Giussepe, sicilien, Cinquante-cinq ans, ancien acteur tout juste sorti d’une grave dépression et faisant des petits boulots pour subsister. Thérèse-Anne, chanteuse professionnelle, athée mais passionnée par le chant sacré.-
Félicité, ancienne toxicomane, ayant mainte et mainte fois flirtée avec la mort, douée cependant pour la vie qu’elle saisit sans cesse juste avant de faire le grand plongeon. Une artiste dans son genre… Moi qui connais leur histoire, je les imagine respirer à plein poumon l’air chargé de spiritualité de cette vieille ville de Jérusalem et écouter un rabbin parlant du souffle. Combien de mots hébreux peuvent être traduit par souffle en français ? J’en cite quelques-uns : Ruah, le souffle de Dieu, Nephesh, le souffle divin en nous. Hebel que l’on traduit par vanité. En hébreu, le terme « vanité »désigne une chose éphémère, sans consistance, qui n’a que l’apparence. La traduction la plus juste pour moi, c’est buée.
Ce thème de l’évanescence, de l’absence de substance et de sens est comme le fil conducteur du livre du Quoélet ( 1:14) « Tout est vanité et poursuite du vent ». Le vent est une image de l’inutilité totale des efforts humains. Osée 12:2 nous renseigne sur le sens de cette expression : « Ephraïm se repaît de vent et, à longueur de jour, il court après le vent d’orient ». C’est d’un effort inutile, frustrant et futile dont le prophète et le Quoélet veulent parler. L’expression renforce le sens de vanité, futilité, effort aussi dérisoire que celui d’un homme qui courrait après le vent dans l’espoir de trouver un sens à ses différentes activités. Dans ce monde, tout est buée, inconstance, fragilité, souffle, futilité, et fausseté.
Rien n’est digne de confiance, rien n’a vraiment de poids ; aucun effort n’aboutira à une satisfaction durable ; les joies les plus profondes sont fugitives. Le vent, c’est ce que l’on ne peut pas saisir ou retenir, encore moins que du sable fin qui s’écoule entre les doigts. Quel que soit le succès apparent des hommes, quelle que soit la productivité de leurs activités et quelles que soient la valeur et l’utilité de leurs inventions et de leurs réalisations, rien n’a une valeur durable et permanente. Le temps parvient à vaincre tout monument. Alors à quoi bon ! Madeleine avec sa vie bouleversée est une artiste de la résilience, c’est-à-dire l’art de rebondir. A l’extrême, Félicité, toujours au bord de l’abîme, choisissant la vie au creux de la mort est aussi une résiliente.
D’autres comme Thérèse-Anne vivent implicitement cette résilience dans l’expérience artistique du chant sacré.
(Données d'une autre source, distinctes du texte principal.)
(** "System-role content is passed via the system-instruction field":
    the content of every system-role message of the list is a part of the
    session's system instruction. *)
Definition system_content_forwarded (messages : list Message.t)
    (session : Gemini.ChatSession) : bool :=
  forallb
    (fun m =>
       if Message.is_system m then
         match Gemini.systemInstruction (Gemini.params session) with
         | Some c => existsb (String.eqb (Message.content m)) (Gemini.parts c)
         | None => false
         end
       else true)
    messages.

(** "The request's explicit maxTokens if present, else the environment
    default". *)
Definition maxTokens (r : Gateway.AskAi) (config : Env.Config) : Z :=
  match Gateway.maxTokens r with
  | Some n => n
  | None => Env.DEFAULT_MAX_TOKENS config
  end.

End Claimed.

(** ** The registry helpers of [utils/providers.js] *)

Module Catalog.

(** The [models] field of each entry of [PROVIDERS], in declaration
    order. *)
Definition MODELS : list (string * list string) :=
  [ ("openai", ["gpt-4o"; "gpt-4o-mini"; "gpt-4-turbo"; "gpt-4";
                "gpt-3.5-turbo"]);
    ("openrouter", ["qwen/qwen3-235b-a22b-thinking-2507";
                    "deepseek/deepseek-chat-v3.1";
                    "openai/gpt-oss-120b";
                    "x-ai/grok-code-fast-1";
                    "mistralai/codestral-2508";
                    "anthropic/claude-3-5-haiku";
                    "anthropic/claude-3-5-sonnet";
                    "meta-llama/llama-3.3-70b-instruct";
                    "google/gemini-2.0-flash-exp";
                    "nvidia/llama-3.1-nemotron-70b-instruct"]);
    ("xai", ["grok-4"; "grok-beta"; "grok-vision-beta"]);
    ("groq", ["llama-3.3-70b-versatile"; "llama-3.1-70b-versatile";
              "llama-3.1-8b-instant"; "mixtral-8x7b-32768"; "gemma2-9b-it";
              "llama-3.2-90b-vision-preview";
              "llama-3.2-11b-vision-preview"]);
    ("perplexity", ["llama-3.1-sonar-large-128k-online";
                    "llama-3.1-sonar-small-128k-online";
                    "llama-3.1-sonar-large-128k-chat";
                    "llama-3.1-sonar-small-128k-chat";
                    "llama-3.1-8b-instruct";
                    "llama-3.1-70b-instruct"]);
    ("gemini", ["gemini-1.5-pro"; "gemini-1.5-flash";
                "gemini-2.0-flash-exp"]) ].

(** The [description] field of each entry. *)
Definition DESCRIPTIONS : list (string * string) :=
  [ ("openai", "OpenAI's GPT models");
    ("openrouter", "Access multiple AI models through OpenRouter");
    ("xai", "XAI's Grok models with real-time information access");
    ("groq", "Ultra-fast AI inference with Groq's hardware");
    ("perplexity", "AI with real-time web search capabilities");
    ("gemini", "Google's latest AI models") ].

Fixpoint assoc {A} (l : list (string * A)) (k : string) : option A :=
  match l with
  | (k', a) :: l' => if String.eqb k k' then Some a else assoc l' k
  | [] => None
  end.
(** * WeatherApp: the caching, lookup and display logic, and its specification

    A shallow embedding of the TypeScript sources

    - [weather-api.ts]  (condition table, geocoding and weather clients),
    - [search.ts]       (autocomplete list and its keyboard handling),
    - [storage.ts]      (the single-slot "last city" cache),
    - [index.ts]        (display controller and page bootstrap),

    followed by the properties the specification states about them.

    Conventions of the embedding.
    - JavaScript numbers are exact rationals extended with NaN and the two
      infinities; the rounding of IEEE doubles and the sign of zero are not
      represented.
    - JavaScript strings are byte strings holding UTF-8 text.
    - Values that travel inside the program follow the TypeScript
      interfaces ([Coordinates], [WeatherData], [StoredCity]).  The text
      kept in [localStorage] is not trusted by the code and is therefore
      an arbitrary JSON document here.
    - [Date.now()], the two remote services and the state of the page are
      explicit: functions that touch them run in the monad [M] over a
      [World]. *)

From Stdlib Require Import ZArith QArith Qround String Ascii List Bool Lia.
From Stdlib Require Import DecimalString.
From stdpp Require Import base option gmap strings list.

Local Open Scope string_scope.

(** ** The JavaScript values and coercions the sources rely on *)

Module Js.

(** Numbers. *)
Inductive num : Type :=
| NaN
| Inf (negative : bool)
| Fin (q : Q).

Definition of_Z (z : Z) : num := Fin (inject_Z z).
Definition of_nat (n : nat) : num := of_Z (Z.of_nat n).

Definition Qlt_bool (x y : Q) : bool := negb (Qle_bool y x).
Definition Qzero (x : Q) : bool := (Qnum x =? 0)%Z.

(** [a - b] *)
Definition sub (a b : num) : num :=
  match a, b with
  | NaN, _ | _, NaN => NaN
  | Inf s, Inf t => if Bool.eqb s t then NaN else Inf s
  | Inf s, Fin _ => Inf s
  | Fin _, Inf t => Inf (negb t)
  | Fin x, Fin y => Fin (x - y)
  end.

(** [a * b] *)
Definition mul (a b : num) : num :=
  match a, b with
  | NaN, _ | _, NaN => NaN
  | Inf s, Inf t => Inf (xorb s t)
  | Inf s, Fin y | Fin y, Inf s =>
      if Qzero y then NaN else Inf (xorb s (Qlt_bool y 0))
  | Fin x, Fin y => Fin (x * y)
  end.

(** [a / b]; a zero divisor counts as positive zero. *)
Definition div (a b : num) : num :=
  match a, b with
  | NaN, _ | _, NaN => NaN
  | Inf _, Inf _ => NaN
  | Inf s, Fin y => Inf (xorb s (Qlt_bool y 0))
  | Fin _, Inf _ => Fin 0
  | Fin x, Fin y =>
      if Qzero y then (if Qzero x then NaN else Inf (Qlt_bool x 0))
      else Fin (x / y)
  end.

(** [a > b]; every comparison with NaN is false. *)
Definition gt (a b : num) : bool :=
  match a, b with
  | NaN, _ | _, NaN => false
  | Inf s, Inf t => negb s && t
  | Inf s, Fin _ => negb s
  | Fin _, Inf t => t
  | Fin x, Fin y => Qlt_bool y x
  end.

(** [Math.round]: the nearest integer, halves towards plus infinity. *)
Definition round (a : num) : num :=
  match a with
  | Fin x => of_Z (Qfloor (x + (1 # 2)))
  | _ => a
  end.

(** Truthiness of a number: everything but zero and NaN. *)
Definition num_truthy (a : num) : bool :=
  match a with
  | NaN => false
  | Inf _ => true
  | Fin x => negb (Qzero x)
  end.

(** *** Text *)

Definition codes (s : string) : list nat :=
  map nat_of_ascii (list_ascii_of_string s).
Definition text (l : list nat) : string :=
  string_of_list_ascii (map ascii_of_nat l).

(** White space and line terminators of ECMAScript, as UTF-8 byte
    sequences: TAB, LF, VT, FF, CR, SP, U+00A0, U+1680, U+2000..U+200A,
    U+2028, U+2029, U+202F, U+205F, U+3000, U+FEFF. *)
Definition ws1 (c : nat) : bool :=
  (Nat.leb 9 c && Nat.leb c 13) || Nat.eqb c 32.
Definition ws2 (c1 c2 : nat) : bool :=
  Nat.eqb c1 194 && Nat.eqb c2 160.
Definition ws3 (c1 c2 c3 : nat) : bool :=
  (Nat.eqb c1 225 && Nat.eqb c2 154 && Nat.eqb c3 128)
  || (Nat.eqb c1 226 && Nat.eqb c2 128 &&
        ((Nat.leb 128 c3 && Nat.leb c3 138)
         || Nat.eqb c3 168 || Nat.eqb c3 169 || Nat.eqb c3 175))
  || (Nat.eqb c1 226 && Nat.eqb c2 129 && Nat.eqb c3 159)
  || (Nat.eqb c1 227 && Nat.eqb c2 128 && Nat.eqb c3 128)
  || (Nat.eqb c1 239 && Nat.eqb c2 187 && Nat.eqb c3 191).

Fixpoint trim_start (l : list nat) : list nat :=
  match l with
  | [] => []
  | c1 :: r1 =>
      if ws1 c1 then trim_start r1 else
      match r1 with
      | [] => l
      | c2 :: r2 =>
          if ws2 c1 c2 then trim_start r2 else
          match r2 with
          | [] => l
          | c3 :: r3 => if ws3 c1 c2 c3 then trim_start r3 else l
          end
      end
  end.

(** The same from the end, on the reversed byte sequence. *)
Fixpoint trim_start_rev (l : list nat) : list nat :=
  match l with
  | [] => []
  | c1 :: r1 =>
      if ws1 c1 then trim_start_rev r1 else
      match r1 with
      | [] => l
      | c2 :: r2 =>
          if ws2 c2 c1 then trim_start_rev r2 else
          match r2 with
          | [] => l
          | c3 :: r3 => if ws3 c3 c2 c1 then trim_start_rev r3 else l
          end
      end
  end.

(** [String.prototype.trim] *)
Definition trim_codes (l : list nat) : list nat :=
  rev (trim_start_rev (rev (trim_start l))).
Definition trim (s : string) : string := text (trim_codes (codes s)).

(** The double quote character, for texts that contain it. *)
Definition dq : string := String (ascii_of_nat 34) "".

(** [s.includes(sub)] *)
Fixpoint includes (sub s : string) : bool :=
  String.prefix sub s ||
  match s with
  | EmptyString => false
  | String _ s' => includes sub s'
  end.

(** [xs.join(sep)] for an array of strings. *)
Fixpoint join (sep : string) (xs : list string) : string :=
  match xs with
  | [] => ""
  | [x] => x
  | x :: rest => x ++ sep ++ join sep rest
  end.

(** [xs.slice(from, to)] for [0 <= from <= to]. *)
Definition slice {A} (from to : nat) (xs : list A) : list A :=
  firstn (to - from) (skipn from xs).

(** *** Numbers and text *)

Definition digit (c : nat) : option Z :=
  if Nat.leb 48 c && Nat.leb c 57 then Some (Z.of_nat c - 48)%Z else None.
Definition hexdigit (c : nat) : option Z :=
  if Nat.leb 48 c && Nat.leb c 57 then Some (Z.of_nat c - 48)%Z
  else if Nat.leb 97 c && Nat.leb c 102 then Some (Z.of_nat c - 87)%Z
  else if Nat.leb 65 c && Nat.leb c 70 then Some (Z.of_nat c - 55)%Z
  else None.
Definition octdigit (c : nat) : option Z :=
  if Nat.leb 48 c && Nat.leb c 55 then Some (Z.of_nat c - 48)%Z else None.
Definition bindigit (c : nat) : option Z :=
  if Nat.leb 48 c && Nat.leb c 49 then Some (Z.of_nat c - 48)%Z else None.
Lemma create_progress name N c :
  progress_inv N (concurrency (create name N c)) (create name N c).
Proof.
  unfold create, start.
  set (s0 := constructor _).
  assert (H0 : count s0 = N ∧ concurrency s0 ≤ N ∧ offsetCount s0 = 0
               ∧ processingCount s0 = 0).
  { subst s0. unfold constructor. cbn.
    destruct (Z.ltb_spec N (or_else c N)); cbn; repeat split; lia. }
  destruct H0 as (Hc & Hw & Ho & Hp).
  destruct (iter_consume_state (Z.to_nat (concurrency s0)) s0)
    as (Ho' & Hp' & _ & Hc' & Hw' & _).
  split; [congruence | done | lia | lia | intros H0; right; lia].
Qed.

Lemma exec_progress N w es s :
  forallb (λ e, negb (is_resume e)) es = true →
  flight_inv s → progress_inv N w s → progress_inv N w (exec es s).
Proof.
  revert s. induction es as [|e es IH]; intros s Hes Hf Hs; cbn; [done|].
  cbn in Hes. apply andb_true_iff in Hes as [He Hes].
  apply negb_true_iff in He.
  apply IH; [done | by apply step_flight | by apply step_progress].
Qed.

Lemma run_progress name count concurrency es :
  forallb (λ e, negb (is_resume e)) es = true →
  let s := exec es (create name count concurrency) in
  0 ≤ offsetCount s ≤ Z.max 0 count
  ∧ Parallel.count s = count
  ∧ (processingCount s = 0 → 0 < Parallel.concurrency s →
     offsetCount s = count).
Proof.
  intros Hes. cbv zeta.
  pose proof (exec_progress _ _ es _ Hes
                (create_flight name count concurrency)
                (create_progress name count concurrency))
    as [Hc Hw Hcl Hcur Hi].
  pose proof (cursor_nonneg _ (exec_cursor es _
                (create_cursor name count concurrency))) as Hn.
  split_and!; try done.
  intros H0 Hpos. destruct (Hi H0) as [Hdone | Hle]; [done|]. lia.
Qed.

(** X7. A run in which [resume] is not called never overruns and never
    stalls: the cursor stays between 0 and the count, and whenever no unit
    is in flight, and the width is positive, the cursor has reached the
    count. So the loops that die early (when cursor + in-flight units
    reach the count) always leave one that goes on. *)
Theorem run_never_stalls name count concurrency es :
  forallb (λ e, negb (is_resume e)) es = true →
  let s := exec es (create name count concurrency) in
  0 ≤ offsetCount s ≤ Z.max 0 count
  ∧ Parallel.count s = count
  ∧ (processingCount s = 0 → 0 < Parallel.concurrency s →
     offsetCount s = count).
Proof. apply run_progress. Qed.

(** X8. [resume()] on a run that has come to its end (no [resume] before,
    nothing in flight, positive width): it starts
    min(width, count - width) further invocations, whatever is left to
    do, and the cursor goes beyond the count by that number. *)
Theorem resume_overruns_finished_run name count concurrency es :
  forallb (λ e, negb (is_resume e)) es = true →
  let s := exec es (create name count concurrency) in
  processingCount s = 0 → 0 < Parallel.concurrency s →
  offsetCount (resume s)
  = count + Z.max 0 (Z.min (Parallel.concurrency s)
                           (count - Parallel.concurrency s))
  ∧ processingCount (resume s)
    = Z.max 0 (Z.min (Parallel.concurrency s)
                     (count - Parallel.concurrency s)).
Proof.
  intros Hes. cbv zeta. intros H0 Hpos.
  destruct (run_progress name count concurrency es Hes)
    as (_ & Hc & Hdone).
  cbv zeta in Hc, Hdone. specialize (Hdone H0 Hpos).
  revert H0 Hpos Hc Hdone.
  generalize (exec es (create name count concurrency)).
  intros s H0 Hpos Hc Hdone. unfold resume. rewrite H0. cbn [Z.ltb Z.compare].
  match goal with
  | |- context [Nat.iter ?n consume ?x] =>
      destruct (iter_consume_state n x) as (Ho' & Hp' & _)
  end.
  rewrite Ho', Hp'. cbn. rewrite Hc, Hdone, H0. lia.
Qed.

(** X9. With a width of at least the count (or a concurrency of 0), every
    unit is claimed by [create] itself, so that a [waitFinish()] called
    right after it returns a promise that is already resolved, while all
    the units are still being processed. *)
Theorem waitFinish_resolved_at_start name N c :
  0 < N → c = 0 ∨ N ≤ c →
  let s := create name N c in
  let '(p, s') := waitFinish s in
  promises s' !! p = Some (Fulfilled tt)
  ∧ offsetCount s' = N
  ∧ processingCount s' = N
  ∧ loops s' = replicate (Z.to_nat N) AwaitHandler.
Proof.
  intros HN Hc. cbv zeta. unfold create, start, waitFinish.
  assert (Hw' : concurrency (constructor (MkOptions name N c)) = N).
  { unfold constructor, or_else. cbn.
    destruct (Z.eqb_spec c 0) as [-> | Hne]; cbn.
    - by rewrite Z.ltb_irrefl.
    - destruct (Z.ltb_spec N c); cbn; lia. }
  rewrite Hw'.
  destruct (iter_consume_state (Z.to_nat N) (constructor (MkOptions name N c)))
    as (Ho & Hp & Hl & Hcnt & _ & _ & _ & Hpr & _).
  assert (H0 : offsetCount (constructor (MkOptions name N c)) = 0
               ∧ processingCount (constructor (MkOptions name N c)) = 0
               ∧ loops (constructor (MkOptions name N c)) = []
               ∧ count (constructor (MkOptions name N c)) = N
               ∧ promises (constructor (MkOptions name N c)) = []).
  { unfold constructor. cbn. by destruct (_ <? _). }
  destruct H0 as (Ho0 & Hp0 & Hl0 & Hc0 & Hpr0).
  rewrite Ho0 in Ho. rewrite Hp0 in Hp. rewrite Hl0 in Hl.
  rewrite Hc0 in Hcnt. rewrite Hpr0 in Hpr.
  revert Ho Hp Hl Hcnt Hpr.
  generalize (Nat.iter (Z.to_nat N) consume (constructor (MkOptions name N c))).
  intros s Ho Hp Hl Hcnt Hpr.
  unfold alloc. rewrite Hpr. cbn [fst snd length app].
  replace (offsetCount s =? count s) with true
    by (symmetry; apply Z.eqb_eq; lia).
  cbn. split_and!; try done; lia.
Qed.
End Progress.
Quand elle chante, des frissons parcourent le corps de celui qui écoute. Un autre souffle que la buée est possible. Serait-ce un souffle qui est réponse au Quoeleth. Le Souffle de l’Esprit Saint, la Ruah de Dieu rejoint le cri de la souffrance, prémices d’une résilience qui jaillit d’un cœur blessé, d’une blessure profonde, parfois profondément enfouie. Au creux de la blessure : le souffle. C’est ce souffle rejoignant le cri de l’âme blessée qui œuvre, et souvent dans l’anonymat de Dieu.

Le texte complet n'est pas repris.